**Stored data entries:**
+---+
(** *** Profile files used in the examples *)

Definition builtin_dir : string := "/usr/src/homeassistant/components/light".
Definition config_dir : string := "/config".

(** A header and three rows; the second row has one cell and is refused by
    the schema, the other two have no color, brightness or transition and are
    accepted whatever the validators of the cells are. *)
Definition file_with_bad_row : csv_file :=
  [ ["id"; "x"; "y"; "brightness"];
    ["first"; ""; ""; ""];
    ["bad"];
    ["second"; ""; ""; ""] ].

(** A user file with one good row. *)
Definition user_file : csv_file :=
  [ ["id"; "x"; "y"; "brightness"];
    ["third"; ""; ""; ""] ].

(** The built-in file is [file_with_bad_row], the user file [user_file]. *)
Definition files_with_bad_row : gmap string csv_file :=
  {[ builtin_dir +:+ "/" +:+ LIGHT_PROFILES_FILE := file_with_bad_row;
     config_dir +:+ "/" +:+ LIGHT_PROFILES_FILE := user_file ]}.

(** *** Vocabulary of the statements about whole requests *)

(** The color as the cascade hands it on: converted into the first mode,
    in the order for its representation, that the light supports; nothing
    when the light supports none of them. *)
Definition converted_color {color_util : ColorUtil} (light : LightEntity)
    (modes : gset ColorMode) (color : Color) : option Color :=
  target ← first_supported (target_preference (mode_of color)) modes;
  Some (convert_to light color target).

(** The colors [params] holds: [color] and no other, or none at all. *)
Definition colors_are (color : option Color) (params : Params) : Prop :=
  match color with
  | Some color => only_color color params
  | None => forall mode, color_at mode params = None
  end.

(** The default profiles put no color into the request: they are not
    applied, or have none, or the request has an [hs_color] already. *)
Definition defaults_add_no_color (data : gmap string Profile.t)
    (light : LightEntity) (params : Params) : Prop :=
  ATTR_HS_COLOR (apply_default_profile data light params)
  = ATTR_HS_COLOR params.

(** What the turn-on handler does once the parameters are normalized
    (lines 533-536). *)
Definition dispatch (data : gmap string Profile.t) (light : LightEntity)
    (call_params params : Params) : device_call :=
  if is_zero (ATTR_BRIGHTNESS params) || is_zero (ATTR_WHITE params)
  then async_handle_light_off_service data light call_params
  else async_turn_on (filter_turn_on_params light params).

(** [{"color_temp": 300}] *)
Definition color_temp_only_request : Params :=
  set_COLOR_TEMP (Some 300) no_params.

(** [params] holds no color temperature, and the colors [color]. *)
Definition emulated_as (color : option Color) (params : Params) : Prop :=
  ATTR_COLOR_TEMP params = None /\ colors_are color params.

(** * Proofs *)

(** ** Sets of modes *)

Lemma mode_in_true mode (S : gset ColorMode) : mode_in mode S = true <-> mode ∈ S.
Proof. unfold mode_in. apply bool_decide_eq_true. Qed.

Lemma mode_in_false mode (S : gset ColorMode) : mode_in mode S = false <-> mode ∉ S.
Proof. unfold mode_in. apply bool_decide_eq_false. Qed.

Lemma set_truthy_true (S : gset ColorMode) : set_truthy S = true <-> S ≠ ∅.
Proof.
  unfold set_truthy. rewrite negb_true_iff. apply bool_decide_eq_false.
Qed.

Lemma set_truthy_false (S : gset ColorMode) : set_truthy S = false <-> S = ∅.
Proof.
  unfold set_truthy. rewrite negb_false_iff. apply bool_decide_eq_true.
Qed.

Lemma any_in_true (among S : gset ColorMode) :
  any_in among S = true <-> exists mode, mode ∈ S /\ mode ∈ among.
Proof.
  unfold any_in. rewrite existsb_exists. split.
  - intros (mode & Hin & Hm). exists mode. split.
    + apply elem_of_elements, list_elem_of_In, Hin.
    + apply mode_in_true, Hm.
  - intros (mode & Hin & Hm). exists mode. split.
    + apply list_elem_of_In, elem_of_elements, Hin.
    + apply mode_in_true, Hm.
Qed.

Lemma in_COLOR_MODES_COLOR mode : mode ∈ COLOR_MODES_COLOR <-> multi_channel mode.
Proof.
  unfold COLOR_MODES_COLOR, multi_channel.
  rewrite !elem_of_union, !elem_of_singleton. tauto.
Qed.

Lemma color_supported_true (S : gset ColorMode) :
  color_supported (Some S) = true <-> exists mode, mode ∈ S /\ multi_channel mode.
Proof.
  unfold color_supported. destruct (set_truthy S) eqn:Ht.
  - rewrite any_in_true. by setoid_rewrite in_COLOR_MODES_COLOR.
  - apply set_truthy_false in Ht. subst S. split; [done|].
    intros (mode & Hin & _). set_solver.
Qed.

Lemma size_pos_of_elem (S : gset ColorMode) mode : mode ∈ S -> (0 < size S)%nat.
Proof.
  intros Hin. assert (size S ≠ 0%nat); [|lia].
  apply size_non_empty_iff. intros Hempty.
  apply (Hempty mode) in Hin. by apply not_elem_of_empty in Hin.
Qed.

(** A set that holds [mode] has more than one element exactly when it holds
    something else too. *)
Lemma size_gt_1_other (S : gset ColorMode) mode :
  mode ∈ S -> ((1 < size S)%nat <-> exists other, other ∈ S /\ other ≠ mode).
Proof.
  intros Hin.
  assert (Hsub : ({[mode]} : gset ColorMode) ⊆ S).
  { intros x Hx. apply elem_of_singleton in Hx. by subst x. }
  pose proof (size_difference S {[mode]} Hsub) as Hsz.
  rewrite size_singleton in Hsz.
  pose proof (size_pos_of_elem S mode Hin) as Hpos.
  split.
  - intros Hlt.
    destruct (size_pos_elem_of (S ∖ {[mode]})) as [other Ho]; [lia|].
    apply elem_of_difference in Ho as [Ho Hne].
    exists other. split; [done|]. intros ->. apply Hne. by apply elem_of_singleton.
  - intros (other & Ho & Hne).
    assert (0 < size (S ∖ {[mode]}))%nat; [|lia].
    apply (size_pos_of_elem _ other), elem_of_difference. split; [done|].
    intros Heq. by apply elem_of_singleton in Heq.
Qed.

Lemma alone_or_crowded (S : gset ColorMode) mode :
  mode_in mode S && bool_decide (1 < size S)%nat = false
  <-> (mode ∈ S -> forall other, other ∈ S -> other = mode).
Proof.
  rewrite andb_false_iff, mode_in_false, bool_decide_eq_false. split.
  - intros [Hnot | Hsize] Hin other Ho; [done|].
    destruct (decide (other = mode)) as [|Hne]; [done|].
    exfalso. apply Hsize. apply (size_gt_1_other S mode Hin). by exists other.
  - intros Halone. destruct (decide (mode ∈ S)) as [Hin|]; [right|by left].
    intros Hlt. apply (size_gt_1_other S mode Hin) in Hlt as (other & Ho & Hne).
    by apply Hne, Halone.
Qed.

(** C3. Validating a set of color modes returns the set exactly when the set
    is non-empty, has no [unknown], does not combine [onoff] or [brightness]
    with any other mode, and has a multi-channel color mode (hs, xy, rgb,
    rgbw or rgbww) whenever it has [white]; in every other case it raises
    [vol.Error]. *)
Theorem valid_supported_color_modes_iff (color_modes : list ColorMode) :
  let S : gset ColorMode := list_to_set color_modes in
  (valid_supported_color_modes color_modes = Ok S <-> well_formed_modes S)
  /\ (valid_supported_color_modes color_modes = Ok S
      \/ valid_supported_color_modes color_modes = Raise vol_Error).
Proof.
  intros S. unfold valid_supported_color_modes. fold S.
  split; [|destruct (_ || _); auto].
  destruct (negb (set_truthy S) || _ || _ || _ || _) eqn:Hcond.
  - split; [done|]. intros (Hne & Hunk & Halone & Hwhite). exfalso.
    repeat (apply orb_true_iff in Hcond as [Hcond | Hcond]).
    + apply negb_true_iff, set_truthy_false in Hcond. done.
    + apply mode_in_true in Hcond. done.
    + apply andb_true_iff in Hcond as [Hin Hsz].
      apply mode_in_true in Hin. apply bool_decide_eq_true in Hsz.
      apply (size_gt_1_other S _ Hin) in Hsz as (other & Ho & Hneq).
      apply Hneq. apply (Halone BRIGHTNESS); auto.
    + apply andb_true_iff in Hcond as [Hin Hsz].
      apply mode_in_true in Hin. apply bool_decide_eq_true in Hsz.
      apply (size_gt_1_other S _ Hin) in Hsz as (other & Ho & Hneq).
      apply Hneq. apply (Halone ONOFF); auto.
    + apply andb_true_iff in Hcond as [Hin Hcol].
      apply mode_in_true in Hin. apply negb_true_iff in Hcol.
      apply Hwhite, color_supported_true in Hin. congruence.
  - split; [intros _|done].
    repeat (apply orb_false_iff in Hcond as [Hcond ?]).
    apply negb_false_iff, set_truthy_true in Hcond.
    repeat split.
    + done.
    + by apply mode_in_false.
    + intros mode other [-> | ->] Hin Ho.
      * by eapply alone_or_crowded.
      * by eapply alone_or_crowded.
    + intros Hin. apply color_supported_true.
      apply andb_false_iff in H as [H | H].
      * apply mode_in_false in H. done.
      * by apply negb_false_iff in H.
Qed.

(** ** The modes a light supports and the mode it is in *)

Lemma is_not_None_true {A} (o : option A) : is_not_None o = true <-> o ≠ None.
Proof. destruct o; simpl; split; congruence. Qed.

Lemma is_not_None_false {A} (o : option A) : is_not_None o = false <-> o = None.
Proof. destruct o; simpl; split; congruence. Qed.

(** The set derived from the feature bits holds exactly the modes of
    [legacy_mode]. *)
Lemma legacy_supported_color_modes_elem (self : LightEntity) mode :
  supported_color_modes self = None ->
  mode ∈ _light_internal_supported_color_modes self
  <-> legacy_mode (supported_features self) mode = true.
Proof.
  intros Hnone. unfold _light_internal_supported_color_modes, legacy_mode.
  rewrite Hnone.
  destruct (has_feature _ SUPPORT_COLOR_TEMP), (has_feature _ SUPPORT_COLOR),
    (has_feature _ SUPPORT_WHITE_VALUE), (has_feature _ SUPPORT_BRIGHTNESS);
    cbv zeta; simpl andb;
    repeat match goal with
      | |- context [set_truthy ?s] =>
          let b := eval vm_compute in (set_truthy s) in
          change (set_truthy s) with b; cbv iota; simpl negb
      end;
    rewrite ?elem_of_union, ?elem_of_singleton;
    destruct mode; split; intros Hm; try done;
    repeat match goal with
      | H : _ \/ _ |- _ => destruct H
      | H : _ ∈ ∅ |- _ => by apply not_elem_of_empty in H
      end; try done; auto.
Qed.

(** C10, amended. The internally computed set of supported color modes is
    empty only for a light that itself declares the empty set.  A light that
    declares nothing ([None]) gets the modes of its legacy feature bits
    (color_temp, hs, rgbw; brightness when none of these is there), and
    [onoff] when no bit matches, so its set is never empty; a light that
    declares a set gets that set. *)
Theorem internal_supported_color_modes_empty_iff (self : LightEntity) :
  (_light_internal_supported_color_modes self = ∅
   <-> supported_color_modes self = Some ∅)
  /\ (forall modes, supported_color_modes self = Some modes ->
        _light_internal_supported_color_modes self = modes)
  /\ (supported_color_modes self = None ->
        (forall mode, mode ∈ _light_internal_supported_color_modes self
                      <-> legacy_mode (supported_features self) mode = true)
        /\ (_light_internal_supported_color_modes self = {[ ONOFF ]}
            <-> forall mode, mode ≠ ONOFF ->
                  legacy_mode (supported_features self) mode = false)).
Proof.
  assert (Hdecl : forall modes, supported_color_modes self = Some modes ->
            _light_internal_supported_color_modes self = modes).
  { intros modes Hm. unfold _light_internal_supported_color_modes. by rewrite Hm. }
  assert (Hex : supported_color_modes self = None ->
            exists mode, legacy_mode (supported_features self) mode = true).
  { intros _. unfold legacy_mode.
    destruct (has_feature _ SUPPORT_COLOR_TEMP) eqn:Hct; [by exists COLOR_TEMP|].
    destruct (has_feature _ SUPPORT_COLOR) eqn:Hhs; [by exists HS|].
    destruct (has_feature _ SUPPORT_WHITE_VALUE) eqn:Hw; [by exists RGBW|].
    destruct (has_feature _ SUPPORT_BRIGHTNESS) eqn:Hb.
    - by exists BRIGHTNESS.
    - by exists ONOFF. }
  split; [|split; [exact Hdecl|]].
  - destruct (supported_color_modes self) as [modes|] eqn:Hs.
    + rewrite (Hdecl modes eq_refl). split; congruence.
    + split; [|done]. intros Hempty. exfalso.
      destruct (Hex eq_refl) as [mode Hmode].
      apply (legacy_supported_color_modes_elem self mode Hs) in Hmode.
      rewrite Hempty in Hmode. by apply not_elem_of_empty in Hmode.
  - intros Hnone. split.
    + intros mode. by apply legacy_supported_color_modes_elem.
    + split.
      * intros Heq mode Hne.
        destruct (legacy_mode _ mode) eqn:Hl; [|done].
        apply (legacy_supported_color_modes_elem self mode Hnone) in Hl.
        rewrite Heq in Hl. by apply elem_of_singleton in Hl.
      * intros Hall. apply set_eq. intros mode.
        rewrite (legacy_supported_color_modes_elem self mode Hnone).
        rewrite elem_of_singleton. split.
        -- intros Hl. destruct (decide (mode = ONOFF)) as [|Hne]; [done|].
           rewrite (Hall mode Hne) in Hl. done.
        -- intros ->. destruct (Hex Hnone) as [mode Hmode].
           destruct (decide (mode = ONOFF)) as [->|Hne]; [done|].
           rewrite (Hall mode Hne) in Hmode. done.
Qed.

(** C10 as stated fails: a light that declares the empty set of color modes
    has an empty internal set. *)
Lemma internal_supported_color_modes_can_be_empty :
  _light_internal_supported_color_modes (light_supporting ∅) = ∅.
Proof. reflexivity. Qed.
(** * A shallow embedding of [models/autoCodeNet.py]

    The file models the three classes of the source:

    - [ConvLSTMCell]: one gated convolutional recurrent step;
    - [ConvLSTM]: the multi-layer stack that iterates a cell over time;
    - [LongShortTimeAutoEncodeDecoder]: the encode / predict / decode
      pipeline over a nine-frame clip.

    Tensors are nested lists, outermost axis first.  Tensor entries are
    taken from an abstract scalar type with the five operations the source
    uses (zero, addition, multiplication, sigmoid, tanh); the real numbers
    are an instance.  Operations of the tensor library that raise on
    ill-shaped arguments return [None].  A tensor with an axis of length
    zero has no faithful nested-list form (the lengths of the inner axes
    are lost), so the statements are about tensors whose axes are
    nonempty; the two exceptions, a sequence without time steps and the
    windows of a clip that is too short, only depend on the length of
    the time axis, which is kept. *)

From Stdlib Require Import Reals Lra.
From stdpp Require Import base option list strings numbers.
+---+
**ACTIVITY:**
Go to the line with "(** C10 as stated" in the entries above and repeat every line from there through the line with "uses (zero, addition, multiplication, sigmoid, tanh);", exactly and with no other text.

**TASK RESULT:**
(** C10 as stated fails: a light that declares the empty set of color modes
    has an empty internal set. *)
Lemma internal_supported_color_modes_can_be_empty :
  _light_internal_supported_color_modes (light_supporting ∅) = ∅.
Proof. reflexivity. Qed.
(** * A shallow embedding of [models/autoCodeNet.py]

    The file models the three classes of the source:

    - [ConvLSTMCell]: one gated convolutional recurrent step;
    - [ConvLSTM]: the multi-layer stack that iterates a cell over time;
    - [LongShortTimeAutoEncodeDecoder]: the encode / predict / decode
      pipeline over a nine-frame clip.

    Tensors are nested lists, outermost axis first.  Tensor entries are
    taken from an abstract scalar type with the five operations the source
    uses (zero, addition, multiplication, sigmoid, tanh); the real numbers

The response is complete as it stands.